6th Grade TEKS Standards

Click any standard to see what it means, how to teach it, where students get stuck, and aligned resources.

TEKS S.6.8A • Energy

Compare & Contrast Energies

The Standard

"Compare and contrast potential and kinetic energy in different systems, including the energy stored in an object's position and the energy of an object in motion."

💡 What This Standard Actually Means

The Key Verb

"Compare and contrast". Students are finding similarities and differences between potential and kinetic energy. No calculating with formulas. No memorizing equations. The standard also uses the word "including", which signals where to focus your students: energy stored in an object's position and the energy of an object in motion. Students should be able to identify and explain both of these examples with clarity. Instruction can take many forms, such as Venn diagrams, T-charts, labeled models, and sorting activities.

Kinetic energy is the energy of an object that's moving. A rolling ball, a falling book, a kid walking across the room. If it's moving, it has kinetic energy. The amount depends on how much mass the object has and how fast it's going.

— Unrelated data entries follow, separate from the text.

(* ===== verification/Update.v ===== *)
(** * Insertion and deletion of leaves

    Models [set], [delete_leaf] and [merge_edges] of [src/src/trie/tree.rs]. *)
From S2P Require Import Prelude Path Id Database Error External MerkleNode Changes KeyValueDb Tree Iterator.

Section Update.
Context {F K : Type} {M : Type -> Type} {DB ID : Type}.
Context `{StarkFelt F, !StarkHash F, SlotMap K M, !NodeCodec F K, BonsaiDatabase DB, Id ID}.
Abbreviation MerkleTree := (MerkleTree F K M).
Abbreviation Node := (Node F K).
Abbreviation NodeHandle := (NodeHandle F K).
Abbreviation KeyValueDB := (KeyValueDB DB ID).
Abbreviation error := (BonsaiStorageError (DatabaseError DB)).
Implicit Types self : MerkleTree.

(** [&bits[lo..]] and [&bits[..hi]]. *)
Definition slice_from {E} (lo : nat) (bits : BitVec) : outcome E BitVec :=
  if decide (lo <= length bits) then Ok (drop lo bits)
  else Panic "range start index out of range for slice".
Definition slice_to {E} (hi : nat) (bits : BitVec) : outcome E BitVec :=
  if decide (hi <= length bits) then Ok (take hi bits)
  else Panic "range end index out of range for slice".

(** A branch of a split edge: an edge to [child], or [child] itself when no
    bit of the path is left. *)
Definition split_branch (height : nat) (path : BitVec) (child : NodeHandle) : action MerkleTree error NodeHandle :=
  match path with
  | [] => mret child
  | _ =>
      edge_id ← nodes_insert (Edge (mkEdgeNode None height path child));
      mret (InMemory edge_id)
  end.

(** The [Edge] case of [set]: the leaf exists, or the edge is split. *)
Definition MerkleTree_set_edge (node_id : K) (edge : EdgeNode F K) (key : BitVec) (value : F)
    : action MerkleTree error unit :=
  let key_bytes := bitslice_to_bytes key in
  let common := EdgeNode_common_path edge key in
  let branch_height := edge.(edge_height) + length common in
  if decide (branch_height = length key) then
    _ ← cache_insert key_bytes (Insert value);
    nodes_assign node_id (Edge (mkEdgeNode edge.(edge_hash) edge.(edge_height) edge.(edge_path) (Hash value)))
  else
    let child_height := branch_height + 1 in
    new_path ← lift (slice_from child_height key);
    old_path ← lift (slice_from (length common + 1) edge.(edge_path));
    _ ← cache_insert key_bytes (Insert value);
    new ← split_branch child_height new_path (Hash value);
    old ← split_branch child_height old_path edge.(edge_child);
    bit ← lift (bit_index key branch_height);
    let new_direction := Direction_from bit in
    let '(left_child, right_child) := match new_direction with Left => (new, old) | Right => (old, new) end in
    let branch := Binary (mkBinaryNode None branch_height left_child right_child) in
    new_node ←
      match common with
      | [] => mret branch
      | _ =>
          branch_id ← nodes_insert branch;
          mret (Edge (mkEdgeNode None edge.(edge_height) common (InMemory branch_id)))
      end;
    prefix ← lift (slice_to edge.(edge_height) key);
    let key_bytes := bitslice_to_bytes prefix in
    _ ← death_row_insert (TrieKey_Trie key_bytes);
    nodes_assign node_id new_node.

(** The [Binary] case of [set]: the leaf is a child of the last node. *)
Definition MerkleTree_set_binary (node_id : K) (binary : BinaryNode F K) (key : BitVec) (value : F)
    : action MerkleTree error unit :=
  let key_bytes := bitslice_to_bytes key in
  let child_height := binary.(binary_height) + 1 in
  if decide (child_height = length key) then
    bit ← lift (bit_index key binary.(binary_height));
    _ ← cache_insert key_bytes (Insert value);
    nodes_assign node_id (Binary (BinaryNode_set_child binary (Direction_from bit) (Hash value)))
  else nodes_assign node_id (Binary binary).

(** The tree is empty: the root becomes an edge to the leaf. *)
Definition MerkleTree_set_empty (key : BitVec) (value : F) : action MerkleTree error unit :=
  node_id ← nodes_insert (Edge (mkEdgeNode None 0 key (Hash value)));
  _ ← modify (set_root_node (Some (RootHandle_Loaded node_id)));
  cache_insert (bitslice_to_bytes key) (Insert value).

(** ** Deletion *)

(** The child of [parent] is merged into it when it is an edge too. *)
Definition MerkleTree_merge_edges (kv : KeyValueDB) (parent : EdgeNode F K) (path : BitVec)
    : action MerkleTree error (EdgeNode F K) :=
  let merged (child_edge : EdgeNode F K) :=
    mkEdgeNode parent.(edge_hash) parent.(edge_height)
      (parent.(edge_path) ++ child_edge.(edge_path)) child_edge.(edge_child) in
  identifier ← gets identifier;
  let key := TrieKey_new identifier TrieKeyType_Trie (Path_encode path) in
  match parent.(edge_child) with
  | Hash _ =>
      death ← gets death_row;
      node ← lift (MerkleTree_get_trie_branch_in_db_from_path death identifier kv path);
      match node with
      | Some (Edge child_edge) => _ ← death_row_insert key; mret (merged child_edge)
      | _ => mret parent
      end
  | InMemory child_id =>
      node ← MerkleTree_get_node_mut child_id;
      match node with
      | Edge child_edge =>
          _ ← nodes_remove child_id;
          _ ← death_row_insert key;
          mret (merged child_edge)
      | Binary _ => mret parent
      end
  end.

(** Is the leaf in the trie, as far as the pending changes and the flat
    database say? *)
Definition tree_has_value (kv : KeyValueDB) (key_bytes : ByteVec) : action MerkleTree error bool :=
  cache ← gets cache_leaf_modified;
  match cache !! key_bytes with
  | Some Remove => mret false
  | Some (Insert _) => mret true
  | None =>
      identifier ← gets identifier;
      r ← lift (KeyValueDB_get kv (TrieKey_new identifier TrieKeyType_Flat key_bytes));
      mret (bool_decide (is_Some r))
  end.

(** The final edge, if any, is removed: what is left of [path_nodes] and the
    path of the subtree that loses its leaf. *)
Definition MerkleTree_delete_final_edge (key : BitVec) (path_nodes : list (K * nat))
    : action MerkleTree error (BitVec * list (K * nat)) :=
  match last path_nodes with
  | None => mret (key, path_nodes)
  | Some (node_key, _) =>
      node ← MerkleTree_get_node_mut node_key;
      match node with
      | Binary _ => mret (key, path_nodes)
      | Edge edge =>
          let last_binary_path := take (length key - length edge.(edge_path)) key in
          identifier ← gets identifier;
          _ ← death_row_insert (TrieKey_new identifier TrieKeyType_Trie (Path_encode last_binary_path));
          _ ← nodes_remove node_key;
          mret (last_binary_path, removelast path_nodes)
      end
  end.

(** The binary node [node_id] becomes an edge to its other child, merged with
    that child and with the parent when these are edges. *)
Definition MerkleTree_delete_branch (kv : KeyValueDB) (key : BitVec) (last_binary_path : BitVec)
    (node_id : K) (parent_branch_node : option (K * nat)) : action MerkleTree error unit :=
  node ← MerkleTree_get_node_mut node_id;
  binary ← lift (expect (Node_as_binary node)
             "The node must be a binary node due to the iteration condition");
  d ← lift (BinaryNode_direction binary key);
  let direction := Direction_invert d in
  let last_binary_path := removelast last_binary_path ++ [bool_from direction] in
  let path := [bool_from direction] in
  let edge := mkEdgeNode None binary.(binary_height) path
    (match direction with Left => binary.(binary_left) | Right => binary.(binary_right) end) in
  new_edge ← MerkleTree_merge_edges kv edge last_binary_path;
  let par_path := last_binary_path in
  match parent_branch_node with
  | Some (parent_node_id, _) =>
      parent_node ← MerkleTree_get_node_mut parent_node_id;
      match parent_node with
      | Edge parent_edge =>
          _ ← nodes_assign parent_node_id
                (Edge (mkEdgeNode parent_edge.(edge_hash) parent_edge.(edge_height)
                   (parent_edge.(edge_path) ++ new_edge.(edge_path)) new_edge.(edge_child)));
          let par_path := removelast par_path in
          identifier ← gets identifier;
          _ ← death_row_insert (TrieKey_new identifier TrieKeyType_Trie (Path_encode par_path));
          nodes_remove node_id
      | Binary _ => nodes_assign node_id (Edge new_edge)
      end
  | None => nodes_assign node_id (Edge new_edge)
  end.

(** No binary node on the path: the tree becomes empty. *)
Definition MerkleTree_delete_root : action MerkleTree error unit :=
  root ← gets root_node;
  _ ← match root with
      | Some (RootHandle_Loaded node_id) => nodes_remove node_id
      | _ => mret tt
      end;
  identifier ← gets identifier;
  _ ← death_row_insert (TrieKey_new identifier TrieKeyType_Trie [0%Z]);
  modify (set_root_node (Some RootHandle_Empty)).

Definition MerkleTree_delete_leaf (kv : KeyValueDB) (key : BitVec) : action MerkleTree error unit :=
  height ← gets max_height;
  if decide (length key <> height) then throw (Error_KeyLength height (length key))
  else
    let key_bytes := bitslice_to_bytes key in
    has_value ← tree_has_value kv key_bytes;
    if negb has_value then mret tt
    else
      _ ← cache_insert key_bytes Remove;
      path_nodes ← MerkleTree_seek_nodes kv key;
      '(last_binary_path, path_nodes) ← MerkleTree_delete_final_edge key path_nodes;
      match rev path_nodes with
      | (node_id, _) :: node_iter =>
          MerkleTree_delete_branch kv key last_binary_path node_id (head node_iter)
      | [] => MerkleTree_delete_root
      end.

(** ** Insertion *)

(** Does the flat database already bind the key to [value]? *)
Definition flat_has_value (kv : KeyValueDB) (key_bytes : ByteVec) (value : F) : action MerkleTree error bool :=
  identifier ← gets identifier;
  r ← lift (KeyValueDB_get kv (TrieKey_new identifier TrieKeyType_Flat key_bytes));
  match r with
  | Some value_db => v ← lift (Felt_decode_unwrap value_db); mret (bool_decide (value = v))
  | None => mret false
  end.

Definition MerkleTree_set (kv : KeyValueDB) (key : BitVec) (value : F) : action MerkleTree error unit :=
  if decide (value = Felt_ZERO) then MerkleTree_delete_leaf kv key
  else
    height ← gets max_height;
    if decide (length key <> height) then throw (Error_KeyLength height (length key))
    else
      let key_bytes := bitslice_to_bytes key in
      cache ← gets cache_leaf_modified;
      match cache !! key_bytes with
      | Some (Insert _) => cache_insert key_bytes (Insert value)
      | _ =>
          same ← flat_has_value kv key_bytes value;
          if (same : bool) then mret tt
          else
            path_nodes ← MerkleTree_seek_nodes kv key;
            match last path_nodes with
            | Some (node_id, _) =>
                node ← MerkleTree_get_node_mut node_id;
                match node with
                | Edge edge => MerkleTree_set_edge node_id edge key value
                | Binary binary => MerkleTree_set_binary node_id binary key value
                end
            | None => MerkleTree_set_empty key value
            end
      end.
End Update.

Potential energy is the energy an object has because of its position or the way it's set up. A book held up on a high shelf has gravitational potential energy because of how high it is. A stretched rubber band or compressed spring has elastic potential energy because of its shape. The object isn't moving, but the energy is still there, ready to show up if the object is released.

When students compare and contrast, two differences usually stand out: potential energy is stored and depends on position or configuration, while kinetic energy shows up only when an object is in motion. Two similarities also stand out: both are forms of mechanical energy, and both can be present in the same object at the same time. A ball halfway through a fall has both. That "both at once" idea is where a lot of 6th graders get stuck.

💬 From Chris's Classroom

The move that worked for me on this one was leading with a visual before anything else. I'd hold a basketball over a student's desk and ask, "Is this doing anything right now?" They'd say no. Then I'd ask, "What would happen if I let go?" They'd answer for me. That's your opening to the idea that position is part of energy, not just motion. From there, I'd layer in the vocabulary (potential, kinetic, stored, in motion) and have them label the basketball at different points. Position first, then motion, then the comparison. That order maps directly to how the TEKS asks them to compare and contrast the two.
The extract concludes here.